## ENTRIES SHOWN
(** C36. Which scripts are cut into commands, and into which: a script that
    parses without an error is cut exactly when each node of its tree is a plain
    one and each of its commands is written in literal words; then no command of
    the tree is left out, they come in the order of their positions, and each is
    given by the text of its words without the quotes.  A script is read as one
    command with a here-document exactly when it has a here-document, no file
    redirection and one command, made of bare words; never both. *)
Theorem script_commands_spec (parse : str -> option Tree) (script : str) :
  match parse script with
  | None => word_only_commands parse script = None /\ single_command_prefix parse script = None
  | Some t =>
      match word_only_commands parse script with
      | Some commands =>
          plain_script t
          /\ exists cs, cs ≡ₚ command_nodes t /\ sorted_by start_byte cs /\ Forall2 spells cs commands
      | None => ~ plain_script t
      end
      /\ (forall words, single_command_prefix parse script = Some words <-> heredoc_script t words)
      /\ (word_only_commands parse script = None \/ single_command_prefix parse script = None)
  end.
Proof.
  destruct (parse script) as [t|] eqn:Hp.
  2:{ unfold word_only_commands, single_command_prefix. by rewrite Hp. }
  assert (forall words, single_command_prefix parse script = Some words <-> heredoc_script t words) as Hs.
  { intros words. rewrite single_command_prefix_spec, Hp. split; [by intros (? & [= <-] & ?)|eauto]. }
  assert (word_only_commands parse script = try_parse_word_only_commands_sequence t) as ->.
  { unfold word_only_commands. by rewrite Hp. }
  pose proof (word_only_commands_spec t) as Hspec. split_and!; [done..|].
  destruct (single_command_prefix parse script) as [words|]; [|by right]. left.
  assert (~ plain_script t) as Hnp by (by eapply heredoc_not_plain, Hs). destruct (try_parse_word_only_commands_sequence t); [by destruct Hspec|done].
Qed.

## ASSIGNMENT
Please find each line in the records above that holds the word "match", and copy it.

## TASK RESPONSE
  match parse script with
      match word_only_commands parse script with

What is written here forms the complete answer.